(** What a call produced, read off its log: [Some r] for a discard with
    reason [r], [None] for an emitted signal. *)
Definition outcome_of (ev : LogEvent) : list (option DiscardReason) :=
  match ev with
  | arb_discard r _ => [Some r]
  | arb_signal _ => [None]
  | arb_poly_update _ _ _ => []
  end.

Definition outcomes (log : list LogEvent) : list (option DiscardReason) :=
  flat_map outcome_of log.

(** The edge a call reports: in the signal, or in the [insufficient_edge]
    payload. *)
Definition reported_edge (ev : LogEvent) : option float :=
  match ev with
  | arb_signal s => Some (edgeBps s)
  | arb_discard insufficient_edge data =>
      match List.find (fun kv => String.eqb (fst kv) "edgeBps") data with
      | Some (_, JNum e) => Some e
      | _ => None
      end
  | _ => None
  end.

(** The six ways a call can end, each with what it says of the gates: the
    relation the proofs below show [processSpotMove] to be in. *)
Inductive ending (now : Z) (st : State) (moveBps : float)
  : State -> list LogEvent -> Prop :=
| end_no_snapshot data :
    polySnapshots st = [] ->
    ending now st moveBps st [arb_discard no_poly_snapshot data]
| end_wide_spread latest data :
    last (polySnapshots st) = Some latest ->
    gate_fails now st moveBps wide_spread = true ->
    ending now st moveBps st [arb_discard wide_spread data]
| end_low_depth latest data :
    last (polySnapshots st) = Some latest ->
    gate_fails now st moveBps wide_spread = false ->
    gate_fails now st moveBps low_depth = true ->
    ending now st moveBps st [arb_discard low_depth data]
| end_cooldown latest data :
    last (polySnapshots st) = Some latest ->
    gate_fails now st moveBps wide_spread = false ->
    gate_fails now st moveBps low_depth = false ->
    gate_fails now st moveBps cooldown = true ->
    ending now st moveBps st [arb_discard cooldown data]
| end_insufficient_edge latest data :
    last (polySnapshots st) = Some latest ->
    gate_fails now st moveBps wide_spread = false ->
    gate_fails now st moveBps low_depth = false ->
    gate_fails now st moveBps cooldown = false ->
    gate_fails now st moveBps insufficient_edge = true ->
    reported_edge (arb_discard insufficient_edge data)
      = Some (spec_edgeBps (polySnapshots st) moveBps) ->
    ending now st moveBps st [arb_discard insufficient_edge data]
| end_signal latest s :
    last (polySnapshots st) = Some latest ->
    gate_fails now st moveBps wide_spread = false ->
    gate_fails now st moveBps low_depth = false ->
    gate_fails now st moveBps cooldown = false ->
    gate_fails now st moveBps insufficient_edge = false ->
    edgeBps s = spec_edgeBps (polySnapshots st) moveBps ->
    sig_timestamp s = now ->
    ending now st moveBps
      {| polySnapshots := polySnapshots st; lastSignalTime := now |}
      [arb_signal s].

End Engine.

(** A snapshot and settings for concrete runs. *)
Definition snap (mid spread depth : float) (ts : Z) : PolySnapshot :=
  {| tokenId := "tok"; midPrice := mid; spreadBps := spread;
     depthTopN := depth; timestamp := ts |}.

Definition cfg0 : env := defaults "tok".

Definition st_one : State :=
  {| polySnapshots := [snap 0.5 40 100 1000]; lastSignalTime := 0 |}.

Definition sig_one : ArbSignal :=
  {| sig_timestamp := 1700000000000; spotSymbol := "BTCUSDT";
     spotPrice := 65000; spotMoveBps := 60; spotDirection := up;
     polyTokenId := "tok"; polyMidPrice := 0.5; polySpreadBps := 40;
     polyDepth := 100; edgeBps := 60; reason := "latency_opportunity" |}.

End Strategy.

(** ** The streaming feed ([src/data/spot/binance_ws.ts]) *)

Module Spot.
Import JsNum Env.
Local Open Scope Z_scope.

Inductive Direction := up | down.

(** [SpotTick] and [PriceReturn] of [src/data/spot/types.ts]. *)
Record SpotTick := {
  symbol : string;
  price : float;
  tsExchange : Z;
  tsLocal : Z
}.

Record PriceReturn := {
  ret_symbol : string;
  currentPrice : float;
  pastPrice : float;
  returnBps : float;
  direction : Direction;
  windowMs : Z
}.

(** [spot.tick] (every tick, with its latency) and [spot.move] (the return
    that crossed the threshold; the logger receives [returnBps] formatted
    by [toFixed]). *)
Inductive LogEvent :=
| spot_tick (sym : string) (p : float) (latencyMs : Z) (tsE tsL : Z)
| spot_move (r : PriceReturn).

(** The three maps of the class, keyed by symbol. *)
Record State := {
  priceBuffer : gmap string (list SpotTick);
  latestPrice : gmap string float;
  lastSampleTime : gmap string Z
}.

Definition init : State :=
  {| priceBuffer := ∅; latestPrice := ∅; lastSampleTime := ∅ |}.

(** [calculateReturn]. *)
Definition calculateReturn (current past : SpotTick) : PriceReturn :=
  let returnRatio := (price current / price past - 1)%float in
  let bps := (returnRatio * 10000)%float in
  {| ret_symbol := symbol current;
     currentPrice := price current;
     pastPrice := price past;
     returnBps := bps;
     direction := if gt bps 0 then up else down;
     windowMs := tsLocal current - tsLocal past |}.

(** [while (buffer.length > 0 && buffer[0].tsLocal < cutoff) buffer.shift()]. *)
Fixpoint shiftOld (cutoff : Z) (buffer : list SpotTick) : list SpotTick :=
  match buffer with
  | t :: rest => if tsLocal t <? cutoff then shiftOld cutoff rest else buffer
  | [] => []
  end.

Section Feed.
Variable cfg : env.

(** The downsampling test of a tick: [lastSampleTime.get(symbol) || 0],
    then [(tsLocal - lastSample) >= SPOT_BUFFER_SAMPLE_MS]. *)
Definition shouldSample (st : State) (tick : SpotTick) : bool :=
  let lastSample := default 0 (lastSampleTime st !! symbol tick) in
  SPOT_BUFFER_SAMPLE_MS cfg <=? tsLocal tick - lastSample.

(** The body of [if (shouldSample)]: record the sample time, push the tick
    on the symbol's buffer (created empty when absent), shift the old
    ticks off its head. *)
Definition sampleTick (st : State) (tick : SpotTick) : State :=
  let buffer := default [] (priceBuffer st !! symbol tick) ++ [tick] in
  let cutoff := tsLocal tick - SPOT_RETURN_WINDOW_MS cfg in
  {| priceBuffer := <[symbol tick := shiftOld cutoff buffer]> (priceBuffer st);
     latestPrice := latestPrice st;
     lastSampleTime := <[symbol tick := tsLocal tick]> (lastSampleTime st) |}.

(** The state after the first half of [processTick]: the latest price is
    always set, the buffer only takes a sampled tick. *)
Definition updateBuffers (st : State) (tick : SpotTick) : State :=
  let st1 := {| priceBuffer := priceBuffer st;
                latestPrice := <[symbol tick := price tick]> (latestPrice st);
                lastSampleTime := lastSampleTime st |} in
  if shouldSample st1 tick then sampleTick st1 tick else st1.

(** [if (buffer && buffer.length > 1)]: the return of the incoming tick
    over [buffer[0]]. *)
Definition windowReturn (st : State) (tick : SpotTick) : option PriceReturn :=
  match priceBuffer st !! symbol tick with
  | Some buffer =>
      if (1 <? length buffer)%nat then
        match buffer !! 0%nat with
        | Some oldestTick => Some (calculateReturn tick oldestTick)
        | None => None
        end
      else None
  | None => None
  end.

(** The test that guards [spot.move]. *)
Definition moveGate (priceReturn : PriceReturn) : bool :=
  let minWindowMs := (Z2float (SPOT_RETURN_WINDOW_MS cfg) * lit_0_8)%float in
  ge (Z2float (windowMs priceReturn)) minWindowMs
  && ge (Math_abs (returnBps priceReturn)) (SPOT_MOVE_THRESHOLD_BPS cfg).

(** [processTick]. *)
Definition processTick (st : State) (tick : SpotTick) : State * list LogEvent :=
  let st' := updateBuffers st tick in
  let latencyMs := tsLocal tick - tsExchange tick in
  let tickLog :=
    spot_tick (symbol tick) (price tick) latencyMs (tsExchange tick) (tsLocal tick) in
  match windowReturn st' tick with
  | Some priceReturn =>
      if moveGate priceReturn
      then (st', [tickLog; spot_move priceReturn])
      else (st', [tickLog])
  | None => (st', [tickLog])
  end.

(** The feed's state after a sequence of ticks, in arrival order. *)
Definition run (st : State) (ticks : list SpotTick) : State :=
  fold_left (fun s t => fst (processTick s t)) ticks st.

(** The buffer of a symbol, empty when the map has none. *)
Definition window (st : State) (sym : string) : list SpotTick :=
  default [] (priceBuffer st !! sym).

(** *** The specification's reading of the return

    The return between the newest and the oldest resident tick of the
    window, computed when the window holds two ticks or more. *)
Definition spec_windowReturn (st : State) (sym : string) : option PriceReturn :=
  match head (window st sym), last (window st sym) with
  | Some oldest, Some newest =>
      if (2 <=? length (window st sym))%nat
      then Some (calculateReturn newest oldest)
      else None
  | _, _ => None
  end.

Definition moves (log : list LogEvent) : list PriceReturn :=
  flat_map (fun ev => match ev with spot_move r => [r] | _ => [] end) log.

(** Older, by local time. *)
Definition older (a b : SpotTick) : Prop := tsLocal a < tsLocal b.

(** What every run of the feed keeps true of a symbol's window. *)
Record window_ok (st : State) (sym : string) : Prop := {
  ok_sorted : StronglySorted older (window st sym);
  ok_sampled : Forall (fun a => tsLocal a <= default 0 (lastSampleTime st !! sym))
                      (window st sym);
  ok_fresh : lastSampleTime st !! sym = None -> window st sym = [];
  ok_resident : forall ts, lastSampleTime st !! sym = Some ts ->
      Forall (fun a => ts - SPOT_RETURN_WINDOW_MS cfg <= tsLocal a) (window st sym)
}.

________________________________________

**WHAT TO WORK ON**
Word for word, please print every line from the beginning of the records to the line bearing "arb_poly_update _ _ _ => []", counting both ends and stopping there.

**RESPONSE TO THE EXERCISE**
(** What a call produced, read off its log: [Some r] for a discard with
    reason [r], [None] for an emitted signal. *)
Definition outcome_of (ev : LogEvent) : list (option DiscardReason) :=
  match ev with
  | arb_discard r _ => [Some r]
  | arb_signal _ => [None]
  | arb_poly_update _ _ _ => []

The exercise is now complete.